坐在秋波鴻正對面,一個帶著黑框眼鏡,臉色蒼白的薄唇男人捏著和田玉茶杯,冷漠道:“剛從醫院回來,我走的時候李釗剛出ICU里,醫生說哪怕是搶救過來了,但是腦震蕩是跑不掉了。要是別人,我知道是他們幾個,我也就不麻煩你了。但是李釗是我舅舅,我媽現在還在醫院里面守著,這事我沒法不管。”
坐在薄唇旁邊的兩個人,此刻默默的喝著茶,沒有說話,一副看戲的樣子。
“羅候,你的苦衷我不想聽,也沒有興趣,義務同情你。”秋波鴻淡淡道:“我覺得分成的事情,可以重新改一下了。”
叫做羅候的薄唇男人看著杯中的茶湯,眼神平靜道:“你想要多少?”
“八成。”秋波鴻淡淡道。
“這個做不到。”羅候直接搖了搖頭,“地是羅碩買下來的,你要八成的收益,還不如要他的命。
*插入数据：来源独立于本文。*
(* ===== verification/Preprocessing.v ===== *)
(** * Nonce preprocessing: [state/preprocess.rs]

    Canonical nonce-tree assignments of an epoch, top-up requests, and the
    reconciliation of stored group secrets with the state. *)

From S2P Require Import Prelude.
From S2P Require Import Bytes.
From S2P Require Import Epoch.
From S2P Require Import Bindings.
From S2P Require Import Alloy.
From S2P Require Import Group.
From S2P Require Import FrostLib.
From S2P Require Import FrostKeygen.
From S2P Require Import FrostSign.
From S2P Require Import Core.
From S2P Require Import State.

Definition NONCE_TOPUP_THRESHOLD : N := 100.

(** [Iterator::sum] over [u64] in a release build. *)
Definition u64_sum (l : list N) : N := foldl wrapping_add 0 l.

Section nonce_state.
Context {FL : FrostLib}.

(** ** [NonceState] *)

(** [observe]: the coordinates linked to [sequence], and the state after the
    sequence, without the chunks that are no longer usable. *)
Definition observe (sequence : N) (ns : NonceState) : option NonceIndex * NonceState :=
  let '(chunk, offset) := decode_sequence sequence in
  let nonce :=
    (λ root, {| nonce_root := root; nonce_offset := offset |}) <$>
      mjoin (chunks ns !! chunk) in
  let next_sequence := saturating_add sequence 1 in
  let '(next_chunk, _) := decode_sequence next_sequence in
  (nonce, {| next_sequence := next_sequence;
             chunks := btree_split_off next_chunk (chunks ns) |}).

(** [expected_chunk]. *)
Definition expected_chunk (ns : NonceState) : option N :=
  let '(chunk, _) := decode_sequence (next_sequence ns) in
  match btree_last (chunks ns) with
  | Some (last, _) => N.max chunk <$> checked_add last 1
  | None => Some chunk
  end.

(** [reserve_chunk]. *)
Definition reserve_chunk (ns : NonceState) : option N * NonceState :=
  match expected_chunk ns with
  | Some chunk =>
      (Some chunk, {| next_sequence := next_sequence ns;
                      chunks := <[chunk := None]> (chunks ns) |})
  | None => (None, ns)
  end.

(** [link]. *)
Definition link (chunk : N) (root : B256) (ns : NonceState) : NonceState :=
  {| next_sequence := next_sequence ns; chunks := <[chunk := Some root]> (chunks ns) |}.

(** [ensure_chunk_reservation]. *)
Definition ensure_chunk_reservation (ns : NonceState) : NonceState :=
  let existing_reservation :=
    match btree_last (chunks ns) with
    | Some (_, root) => bool_decide (root = None)
    | None => false
    end in
  if existing_reservation then ns else (reserve_chunk ns).2.

(** [available]. *)
Definition chunk_capacity (chunk offset key : N) : N :=
  if decide (key = chunk) then saturating_sub SEQUENCE_CHUNK_SIZE offset
  else SEQUENCE_CHUNK_SIZE.

Definition available (ns : NonceState) : N :=
  let '(chunk, offset) := decode_sequence (next_sequence ns) in
  u64_sum (chunk_capacity chunk offset <$> btree_keys (btree_split_off chunk (chunks ns))).
End nonce_state.

Section preprocessing.
Context {AL : Alloy} {FL : FrostLib}.

(** Replaces the nonce state of one tracked epoch. *)
Definition update_epoch (e : EpochId) (ep : Epoch) (s : State) : State :=
  set_epochs (<[e := ep]> (epochs s)) s.

(** ** Handlers *)

Definition handle_nonce_tree (T : Transition) (state : State)
    (group_id nonces_commitment : B256) : State * list Command :=
  match find_epoch group_id (epochs state) with
  | None => (state, [])
  | Some (e, ep) =>
      let ep := with_nonces (ensure_chunk_reservation (epoch_nonces ep)) ep in
      (update_epoch e ep state, [CAction (Preprocess group_id nonces_commitment)])
  end.

Definition handle_preprocess (T : Transition) (state : State)
    (event : Coordinator.Preprocess.t) : State * list Command :=
  if decide (Coordinator.Preprocess.participant event ≠ Transition.account T)
  then (state, [])
  else
    match find_epoch (Coordinator.Preprocess.gid event) (epochs state) with
    | None => (state, [])
    | Some (e, ep) =>
        let nonces :=
          link (Coordinator.Preprocess.chunk event)
            (Coordinator.Preprocess.commitment event) (epoch_nonces ep) in
        (update_epoch e (with_nonces nonces ep) state, [])
    end.

Definition handle_nonce_topup (T : Transition) (state : State) : State * list Command :=
  match epochs state !! active_epoch state with
  | None => (state, [])
  | Some ep =>
      if decide (NONCE_TOPUP_THRESHOLD ≤ available (epoch_nonces ep)) then (state, [])
      else
        let group_id := Group.id (epoch_group ep) in
        match reserve_chunk (epoch_nonces ep) with
        | (None, _) => (state, [])
        | (Some chunk, nonces) =>
            (update_epoch (active_epoch state) (with_nonces nonces ep) state,
             [CEffect (NonceTree group_id)])
        end
  end.

(** The oldest epoch a signing ceremony still needs. *)
Definition oldest_epoch (state : State) : EpochId :=
  foldl EpochId.min (active_epoch state)
    ((λ s, packet_epoch (signing_packet s)) <$> btree_values (signing state)).

(** The secrets of the key generation in progress that must be retained. *)
Definition rollover_secrets (r : RolloverState) : option (B256 * option KeyShare) :=
  match r with
  | CollectingConfirmations _ group _ (Confirmed key_share) _ _ _
  | SigningRollover _ group (Some key_share) _ =>
      Some (Group.id group, Some key_share)
  | CollectingCommitments _ group (CommitParticipating _ _) _ _
  | CollectingShares _ group (Participating _) _ _ _ _
  | CollectingConfirmations _ group (Participating _) _ _ _ _ =>
      Some (Group.id group, None)
  | _ => None
  end.

Definition epoch_groups (es : gmap EpochId Epoch) : gmap B256 (option KeyShare) :=
  foldl (λ m ep, <[Group.id (epoch_group ep) := Some (epoch_key_share ep)]> m)
    ∅ (btree_values es).

Definition handle_group_reconciliation (T : Transition) (state : State)
    : State * list Command :=
  let state := set_epochs (btree_split_off (oldest_epoch state) (epochs state)) state in
  let groups := epoch_groups (epochs state) in
  let groups :=
    match rollover_secrets (rollover state) with
    | Some (group_id, key_share) => <[group_id := key_share]> groups
    | None => groups
    end in
  (state, [CEffect (ReconcileGroupSecrets groups)]).
End preprocessing.

(** ** Lemmas *)

Section preprocessing_lemmas.
Context {AL : Alloy} {FL : FrostLib}.

Lemma expected_chunk_fresh ns c :
  expected_chunk ns = Some c →
  (decode_sequence (next_sequence ns)).1 ≤ c ∧
  ∀ k, is_Some (chunks ns !! k) → k < c.
Proof.
  unfold expected_chunk. destruct (decode_sequence _) as [chunk offset]. simpl.
  destruct (btree_last (chunks ns)) as [[last v]|] eqn:Hlast; simpl.
  - destruct (checked_add last 1) as [n|] eqn:Hn; simpl; [|done]. intros [= <-].
    apply checked_add_Some in Hn as [-> _]. split; [lia|].
    intros k Hk. apply btree_last_Some in Hlast as [_ Hmax].
    specialize (Hmax k Hk). simpl in Hmax. lia.
  - intros [= <-]. split; [done|]. apply btree_last_None in Hlast.
    rewrite Hlast. intros k [v Hk]. simplify_map_eq.
Qed.

Lemma reserve_chunk_Some ns c ns' :
  reserve_chunk ns = (Some c, ns') →
  chunks ns !! c = None ∧
  (decode_sequence (next_sequence ns)).1 ≤ c ∧
  next_sequence ns' = next_sequence ns ∧
  chunks ns' = <[c := None]> (chunks ns).
Proof.
  unfold reserve_chunk. destruct (expected_chunk ns) as [c'|] eqn:E; [|done].
  intros [= -> <-]. apply expected_chunk_fresh in E as [Hle Hlt]. split_and!; [|done..].
  destruct (chunks ns !! c) eqn:Hc; [|done]. specialize (Hlt c ltac:(eauto)). lia.
Qed.

Lemma oldest_epoch_spec state :
  EpochId.raw_value (oldest_epoch state) ≤ EpochId.raw_value (active_epoch state) ∧
  ∀ m s, signing state !! m = Some s →
    EpochId.raw_value (oldest_epoch state) ≤
      EpochId.raw_value (packet_epoch (signing_packet s)).
Proof.
  unfold oldest_epoch. generalize (active_epoch state) as a.
  assert (∀ l a,
    EpochId.raw_value (foldl EpochId.min a l) ≤ EpochId.raw_value a ∧
    ∀ e, e ∈ l → EpochId.raw_value (foldl EpochId.min a l) ≤ EpochId.raw_value e) as Hl.
  { induction l as [|e l IH]; intros a; simpl; [split; [done|set_solver]|].
    destruct (IH (EpochId.min a e)) as [H1 H2].
    rewrite EpochId.raw_value_min in H1. split; [lia|].
    intros e' [->|?]%elem_of_cons; [lia|by apply H2]. }
  intros a. edestruct Hl as [H1 H2]. split; [exact H1|].
  intros m s Hs. apply H2, list_elem_of_fmap. exists s. split; [done|].
  apply elem_of_btree_values. eauto.
Qed.
End preprocessing_lemmas.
”
“而且這事哪怕是放到集團里面,那些人也不可能同意。”
被羅候拒絕,秋波鴻十分平靜,仿佛一切都在意料之中,“你舅舅的仇還不值這點錢?”
“李釗確實不值這個錢。”羅候面色平靜。
李釗只是跟著龍騰集團吃剩飯的狗腿子而已,哪有那么多價值可言。
要不是看在母親還能在老爺子耳邊說幾句枕邊風,現在這種情景,羅候是一點都不想管。
尤其是在突然出現這么多人的情況下。
“都說你冷漠無情,今天一見確實夠無情的。”秋波鴻聽到他的話,失笑了一下。
看著秋波鴻嘴上的譏笑,羅候平靜道:“今天我在他頭上花的代價,他這輩子都還不回來。”
“最少六成利潤。”秋波鴻淡淡道。
“六成我有把握。”羅候點了點頭。
但是誰知道,秋波鴻直接搖了搖頭,緩緩伸出兩根手指。
在羅候探尋過來的目光中,秋波鴻冷漠道:“我說的是兩塊地皮六成利潤都歸我。”